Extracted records
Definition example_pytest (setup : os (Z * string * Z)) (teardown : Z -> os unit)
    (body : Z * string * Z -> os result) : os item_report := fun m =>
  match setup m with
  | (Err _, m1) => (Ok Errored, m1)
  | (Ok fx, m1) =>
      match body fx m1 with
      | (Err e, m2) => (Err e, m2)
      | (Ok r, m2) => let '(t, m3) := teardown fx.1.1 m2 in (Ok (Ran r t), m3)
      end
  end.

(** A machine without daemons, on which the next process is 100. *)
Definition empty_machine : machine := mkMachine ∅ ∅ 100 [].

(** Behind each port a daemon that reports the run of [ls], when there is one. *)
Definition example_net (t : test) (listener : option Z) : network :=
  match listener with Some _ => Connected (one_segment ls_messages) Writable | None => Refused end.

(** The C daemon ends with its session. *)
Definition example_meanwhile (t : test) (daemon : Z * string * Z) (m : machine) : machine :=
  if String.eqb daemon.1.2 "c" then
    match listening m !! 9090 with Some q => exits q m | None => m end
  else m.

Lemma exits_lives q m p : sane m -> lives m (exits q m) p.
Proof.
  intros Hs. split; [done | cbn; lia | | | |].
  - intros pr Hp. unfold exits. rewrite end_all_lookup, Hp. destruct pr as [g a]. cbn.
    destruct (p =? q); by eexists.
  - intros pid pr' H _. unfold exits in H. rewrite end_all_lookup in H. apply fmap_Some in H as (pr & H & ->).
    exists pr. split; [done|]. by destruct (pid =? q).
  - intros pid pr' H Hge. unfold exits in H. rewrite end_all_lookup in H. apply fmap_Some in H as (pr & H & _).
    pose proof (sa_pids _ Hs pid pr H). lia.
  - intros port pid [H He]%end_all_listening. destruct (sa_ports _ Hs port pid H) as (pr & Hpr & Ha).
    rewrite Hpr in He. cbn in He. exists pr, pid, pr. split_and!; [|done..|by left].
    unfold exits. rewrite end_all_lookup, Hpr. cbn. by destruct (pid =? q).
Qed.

» **YOUR INSTRUCTIONS**
Set down the preceding data verbatim. Every line belongs in the copy.

» **ANSWER BOX**
Definition example_pytest (setup : os (Z * string * Z)) (teardown : Z -> os unit)
    (body : Z * string * Z -> os result) : os item_report := fun m =>
  match setup m with
  | (Err _, m1) => (Ok Errored, m1)
  | (Ok fx, m1) =>
      match body fx m1 with
      | (Err e, m2) => (Err e, m2)
      | (Ok r, m2) => let '(t, m3) := teardown fx.1.1 m2 in (Ok (Ran r t), m3)
      end
  end.

(** A machine without daemons, on which the next process is 100. *)
Definition empty_machine : machine := mkMachine ∅ ∅ 100 [].

(** Behind each port a daemon that reports the run of [ls], when there is one. *)
Definition example_net (t : test) (listener : option Z) : network :=
  match listener with Some _ => Connected (one_segment ls_messages) Writable | None => Refused end.

(** The C daemon ends with its session. *)
Definition example_meanwhile (t : test) (daemon : Z * string * Z) (m : machine) : machine :=
  if String.eqb daemon.1.2 "c" then
    match listening m !! 9090 with Some q => exits q m | None => m end
  else m.

Lemma exits_lives q m p : sane m -> lives m (exits q m) p.
Proof.
  intros Hs. split; [done | cbn; lia | | | |].
  - intros pr Hp. unfold exits. rewrite end_all_lookup, Hp. destruct pr as [g a]. cbn.
    destruct (p =? q); by eexists.
  - intros pid pr' H _. unfold exits in H. rewrite end_all_lookup in H. apply fmap_Some in H as (pr & H & ->).
    exists pr. split; [done|]. by destruct (pid =? q).
  - intros pid pr' H Hge. unfold exits in H. rewrite end_all_lookup in H. apply fmap_Some in H as (pr & H & _).
    pose proof (sa_pids _ Hs pid pr H). lia.
  - intros port pid [H He]%end_all_listening. destruct (sa_ports _ Hs port pid H) as (pr & Hpr & Ha).
    rewrite Hpr in He. cbn in He. exists pr, pid, pr. split_and!; [|done..|by left].
    unfold exits. rewrite end_all_lookup, Hpr. cbn. by destruct (pid =? q).
Qed.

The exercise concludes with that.